File:Guyana Áreas en disputa (Esequiba Venezuela y Tigri Surinam).jpg -  Wikimedia Commons

Sin embargo, hasta ahora no han respondido a la pregunta formulada por el juez Ronny Abraham el 30 de junio de 2020 durante la audiencia oral. El juez les preguntó si habían agotado las alternativas de solución previas, como la negociación, la mediación y el arbitraje, antes de acudir a la Corte Internacional de Justicia. La falta de respuesta plantea dudas sobre posibles irregularidades procesales.

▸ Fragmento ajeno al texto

Lemma wf_step c env w : timers_wf w -> timers_wf (Voice.step c env w).
Proof.
  intros W. pose proof W as (B & U & T).
  destruct c; cbn [Voice.step].
  - unfold Voice.initialize. destruct speechSupported; exact W.
  - exact W.
  - exact W.
  - exact W.
  - unfold Voice.startListening.
    destruct (Voice.isListening (Voice.this w)) eqn:L; [exact W|].
    pose proof (wf_no_ticks_when_idle w W L) as N.
    assert (W' : timers_wf (Voice.runAnalysisLoop env
                   (Voice.assign (Voice.set_histories [] [])
                      (Voice.assign (Voice.set_isListening true) w))))
      by (apply wf_tick; trivial).
    exact W'.
  - unfold Voice.startTranscription.
    destruct (Voice.isTranscribing (Voice.this w)); [exact W|].
    destruct (Voice.recognition (Voice.this w)); [|exact W].
    destruct (Voice.start_outcome env); exact W.
  - now apply wf_stopListening.
  - now apply wf_stopTranscription.
  - unfold Voice.dispose.
    pose proof (wf_stopTranscription env _ (wf_stopListening w W)) as W'.
    exact W'.
  - unfold Voice.onresult. cbn [Voice.say Voice.this].
    destruct (Voice.onTranscriptionCallback (Voice.this w)); exact W.
  - unfold Voice.onend. cbn [Voice.say Voice.this].
    destruct (Voice.isTranscribing (Voice.this w) && _); [|exact W].
    apply (wf_schedule_restart _ 100) in W. exact W.
  - unfold Voice.fire.
    destruct (find _ (Voice.pending w)) as [t|] eqn:F; [|exact W].
    apply find_some in F. destruct F as [Ht Hid]. apply Pos.eqb_eq in Hid.
    destruct (wf_clear id w W) as (C1 & C2 & C3).
    destruct (Voice.task t) eqn:K; cbn [Voice.run].
    + assert (Kt : isTick t = true) by (unfold isTick; now rewrite K).
      destruct (T t Ht Kt) as [A L].
      apply wf_tick; trivial.
      * intros t' H'. apply B. now apply C2.
      * intros t' H'. destruct (isTick t') eqn:K'; trivial. exfalso.
        destruct (T t' (C2 t' H') K') as [A' _].
        apply (C1 t' H'). congruence.
    + assert (W1 : timers_wf (Voice.clearTimeout id w)).
      { unfold timers_wf.
        split; [intros t' H'; apply B; now apply C2|]. split; [exact C3|].
        intros t' H' K'. apply (T t' (C2 t' H') K'). }
      unfold Voice.restart.
      destruct (Voice.isTranscribing _); [|exact W1].
      destruct (Voice.recognition _); [|exact W1].
      destruct (Voice.start_outcome env); exact W1.
Qed.

Lemma reachable_wf w : Voice.reachable w -> timers_wf w.
Proof. induction 1; [apply wf_boot | now apply wf_step]. Qed.

Lemma same_id_at_most_one (p : list Voice.Timer) (i : positive) :
  NoDup (map Voice.timer_id p) ->
  (forall t, In t p -> isTick t = true -> Voice.timer_id t = i) ->
  (length (ticks p) <= 1)%nat.
Proof.
  induction p as [|t p IH]; intros U S; [cbn; lia|].
  inversion U as [|? ? Hn U']; subst.
  unfold ticks in *. cbn [filter].
  destruct (isTick t) eqn:K.
  - assert (E : filter isTick p = []).
    { destruct (filter isTick p) as [|t' q] eqn:F; trivial. exfalso.
      assert (Ht' : In t' (filter isTick p)) by (rewrite F; now left).
      apply filter_In in Ht'. destruct Ht' as [I' K'].
      apply Hn. apply in_map_iff. exists t'. split; trivial.
      rewrite (S t' (or_intror I') K'), (S t (or_introl eq_refl) K). reflexivity. }
    rewrite E. cbn. lia.
  - apply IH; trivial. intros t' H'. apply S. now right.
Qed.

(** X6. In every state the service can reach, the handles of the pending
    timers are distinct, at most one analysis tick is pending, and none is
    pending while the service is not listening: ticks never overlap, and
    [stopListening] leaves none behind. *)
Theorem ticks_never_overlap (w : Voice.World) :
  Voice.reachable w ->
  NoDup (map Voice.timer_id (Voice.pending w))
  /\ (length (ticks (Voice.pending w)) <= 1)%nat
  /\ (Voice.isListening (Voice.this w) = false -> ticks (Voice.pending w) = []).
Proof.
  intros R. pose proof (reachable_wf w R) as W. pose proof W as (B & U & T).
  split; [exact U|]. split.
  - destruct (Voice.analysisInterval (Voice.this w)) as [i|] eqn:A.
    + apply (same_id_at_most_one _ i U). intros t H K.
      destruct (T t H K) as [E _]. congruence.
    + apply (same_id_at_most_one _ 1%positive U). intros t H K.
      destruct (T t H K) as [E _]. congruence.
  - intros L. unfold ticks.
    destruct (filter isTick (Voice.pending w)) as [|t q] eqn:F; trivial. exfalso.
    assert (Ht : In t (filter isTick (Voice.pending w))) by (rewrite F; now left).
    apply filter_In in Ht. destruct Ht as [I K].
    rewrite (wf_no_ticks_when_idle w W L t I) in K. discriminate.
Qed.

Lemma sample_speaking_reachable : Voice.reachable Sample.speaking.
Proof.
  unfold Sample.speaking, Sample.listening.
  repeat apply Voice.reachable_step. apply Voice.reachable_boot.
Qed.

(** X6 on the sample service after a tick on a loud frame. *)
Lemma ticks_never_overlap_witness :
  Voice.reachable Sample.speaking
  /\ NoDup (map Voice.timer_id (Voice.pending Sample.speaking))
  /\ (length (ticks (Voice.pending Sample.speaking)) <= 1)%nat.
Proof.
  destruct (ticks_never_overlap Sample.speaking sample_speaking_reachable)
    as (A & B & _).
  split; [exact sample_speaking_reachable|]. split; [exact A | exact B].
Defined.

(** *** What the service emits *)

Lemma emitted_app t u : Voice.emitted (t ++ u) = Voice.emitted t ++ Voice.emitted u.
Proof. unfold Voice.emitted. apply flat_map_app. Qed.

Ltac quiet_trace :=
  repeat match goal with
         | |- context [match ?b with _ => _ end] => destruct b
         end;
  cbn [Voice.trace Voice.say Voice.assign Voice.setTimeout Voice.clearTimeout snd];
  rewrite ?emitted_app; cbn [Voice.emitted flat_map app]; rewrite ?app_nil_r;
  reflexivity.

Lemma tick_emits env w :
  exists l, Voice.emitted (Voice.trace (Voice.runAnalysisLoop env w))
            = Voice.emitted (Voice.trace w) ++ l
            /\ Forall classified l.
Proof.
  unfold Voice.runAnalysisLoop.
  destruct (negb (Voice.isListening (Voice.this w)) || _).
  { exists []. rewrite app_nil_r. split; [reflexivity | constructor]. }
  destruct (energy (Voice.analyzeAudio (Voice.this w) (Voice.frame env)) >? 1#10) eqn:G.
  - destruct (Voice.onVoiceEmotionCallback (Voice.this w)).
    + eexists. split.
      * cbn [Voice.trace Voice.say Voice.assign Voice.setTimeout snd].
        rewrite emitted_app. reflexivity.
      * cbn [Voice.emitted flat_map app]. constructor; [|constructor].
        unfold classified.
        cbn [metrics emotion confidence Voice.with_variations energy].
        split; [exact G|]. split; reflexivity.
    + exists []. rewrite app_nil_r. split; [reflexivity | constructor].
  - exists []. rewrite app_nil_r. split; [reflexivity | constructor].
Qed.

Lemma step_emits c env w :
  exists l, Voice.emitted (Voice.trace (Voice.step c env w))
            = Voice.emitted (Voice.trace w) ++ l
            /\ Forall classified l.
Proof.
  destruct c; cbn [Voice.step];
    try (exists []; rewrite app_nil_r; split; [|constructor];
         unfold Voice.initialize, Voice.setLanguage, Voice.onVoiceEmotion,
           Voice.onTranscription, Voice.startTranscription, Voice.stopListening,
           Voice.stopTranscription, Voice.dispose, Voice.onresult, Voice.onend,
           Voice.stopTranscription, Voice.stopListening;
         cbn [Voice.this Voice.assign Voice.say Voice.set_isListening
              Voice.set_isTranscribing Voice.analysisInterval Voice.recognition
              Voice.isTranscribing Voice.isListening Voice.onTranscriptionCallback
              Voice.clearTimeout Voice.set_analysisInterval];
         quiet_trace).
  - unfold Voice.startListening.
    destruct (Voice.isListening (Voice.this w)).
    { exists []. rewrite app_nil_r. split; [reflexivity | constructor]. }
    destruct (tick_emits env (Voice.assign (Voice.set_histories [] [])
                                (Voice.assign (Voice.set_isListening true) w)))
      as (l & E & F).
    exists l. split; [|exact F].
    cbn [Voice.trace Voice.say]. rewrite emitted_app, E. cbn. now rewrite app_nil_r.
  - unfold Voice.fire. destruct (find _ _) as [t|].
    2:{ exists []. rewrite app_nil_r. split; [reflexivity | constructor]. }
    destruct (Voice.task t); cbn [Voice.run].
    + apply (tick_emits env (Voice.clearTimeout id w)).
    + exists []. rewrite app_nil_r. split; [|constructor].
      unfold Voice.restart. cbn [Voice.this Voice.clearTimeout]. quiet_trace.
Qed.

(** X7. Every estimate the service has ever handed to its callback came
    from a tick whose energy was above 0.1, and its label and confidence
    are the classifier's answer on the very metrics it carries. *)
Theorem emitted_estimates_are_classified (w : Voice.World) :
  Voice.reachable w -> Forall classified (Voice.emitted (Voice.trace w)).
Proof.
  induction 1 as [c|c env w R IH]; [constructor|].
  destruct (step_emits c env w) as (l & E & F). rewrite E.
  apply Forall_app. now split.
Qed.

(** X7 on the sample service after a tick on a loud frame, which emitted
    one estimate. *)
Lemma emitted_estimates_are_classified_witness :
  Voice.reachable Sample.speaking
  /\ length (Voice.emitted (Voice.trace Sample.speaking)) = 1%nat
  /\ Forall classified (Voice.emitted (Voice.trace Sample.speaking)).
Proof.
  split; [exact sample_speaking_reachable|].
  split; [vm_compute; reflexivity|].
  exact (emitted_estimates_are_classified Sample.speaking sample_speaking_reachable).
Defined.

(** *** Transcription and disposal *)

Lemma starts_say e w :
  Voice.starts (Voice.trace (Voice.say e w))
  = Voice.starts (Voice.trace w)
      ++ match e with Voice.RecognitionStart o => [o] | _ => [] end.
Proof. cbn [Voice.say Voice.trace]. rewrite starts_app. cbn. now rewrite app_nil_r. Qed.

(** X8. [startTranscription] never throws and schedules nothing.  It calls
    [recognition.start()] at most once, and only when the service is not
    yet transcribing and holds a recognition object; afterwards the flag is
    set exactly if it was set before or that call succeeded. *)
Theorem startTranscription_guards (env : Voice.Env) (w : Voice.World) :
  let r := Voice.startTranscription env w in
  let idle := negb (Voice.isTranscribing (Voice.this w)) in
  let equipped := match Voice.recognition (Voice.this w) with
                  | Some _ => true | None => false end in
  fst r = Voice.Returned
  /\ Voice.pending (snd r) = Voice.pending w
  /\ Voice.starts (Voice.trace (snd r))
     = Voice.starts (Voice.trace w)
         ++ (if idle && equipped then [Voice.start_outcome env] else [])
  /\ Voice.isTranscribing (Voice.this (snd r))
     = (Voice.isTranscribing (Voice.this w)
        || equipped && match Voice.start_outcome env with
                       | None => true | Some _ => false end).
Proof.
  intros r idle equipped. subst r idle equipped. unfold Voice.startTranscription.
  destruct (Voice.isTranscribing (Voice.this w)) eqn:T; cbn [negb andb orb fst snd].
  - rewrite starts_say, app_nil_r. cbn. rewrite T. now repeat split.
  - destruct (Voice.recognition (Voice.this w)) eqn:R; cbn [andb fst snd].
    + destruct (Voice.start_outcome env) eqn:S; cbn [fst snd];
        repeat split; trivial;
        cbn [Voice.assign Voice.say Voice.trace]; rewrite !starts_app; cbn;
        now rewrite ?app_nil_r.
    + rewrite starts_say, app_nil_r. cbn. rewrite T. now repeat split.
Qed.

(** X9. [stopTranscription] clears the flag whatever [recognition.stop()]
    does, and calls it exactly when a recognition object exists.  From then
    on recognition is not restarted behind the caller's back: an "ended"
    event schedules no timer, and a restart timer scheduled earlier calls
    [start] on nothing when it runs. *)
Theorem stopTranscription_defuses_restart
    (env env' : Voice.Env) (w : Voice.World) :
  let w1 := Voice.stopTranscription env w in
  Voice.isTranscribing (Voice.this w1) = false
  /\ Voice.trace w1
     = Voice.trace w
         ++ (match Voice.recognition (Voice.this w) with
             | Some _ => [Voice.RecognitionStop (Voice.stop_outcome env)]
             | None => [] end)
         ++ [Voice.Console Voice.log Voice.MsgStoppedTranscription]
  /\ Voice.pending (Voice.onend w1) = Voice.pending w
  /\ Voice.starts (Voice.trace (Voice.onend w1)) = Voice.starts (Voice.trace w)
  /\ Voice.run Voice.RestartRecognition env' w1 = w1.
Proof.
  intros w1. subst w1. unfold Voice.stopTranscription.
  cbn [Voice.assign Voice.this Voice.set_isTranscribing Voice.recognition].
  destruct (Voice.recognition (Voice.this w));
    (split; [reflexivity|]);
    (split; [cbn [Voice.say Voice.trace]; now rewrite <- ?app_assoc|]);
    (split; [reflexivity|]);
    (split; [|reflexivity]);
    unfold Voice.onend;
    cbn [Voice.say Voice.trace Voice.this Voice.assign
         Voice.set_isTranscribing Voice.isTranscribing andb];
    unfold Voice.starts; rewrite !flat_map_app; cbn; now rewrite !app_nil_r.
Qed.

El equipo de Guyana parece estar más interesado en que la Corte confirme la validez del Laudo Arbitral de 1899 que en justificar su posición. Sin embargo, ese laudo fue anulado cuando se firmó el Acuerdo de Ginebra en 1966.

Seguiremos defendiendo el Acuerdo de Ginebra como el único documento válido para resolver esta disputa a partir de abril del próximo año.

Es alentador ver la solidaridad en Venezuela en apoyo a la restitución de lo que nos fue arrebatado.

Hemos estudiado minuciosamente nuestra historia, nuestros argumentos jurídicos y nuestra cartografía, y estamos seguros de nuestra posición en este litigio.

La mayoría de los jueces de la Corte Internacional de Justicia saben que tenemos los títulos legítimos que respaldan nuestra propiedad sobre la Guayana Esequiba.

Existen precedentes en la jurisprudencia de la Corte que respaldan nuestras reclamaciones, como la Real Cédula de Carlos III de 1777 y el Tratado de Paz y Amistad entre España y Venezuela de 1845.

Esperamos que la Corte examine los títulos presentados por ambas partes de manera imparcial. Confiamos en que no se dejará influenciar por los intereses de la contraparte y que respetará el Derecho Internacional.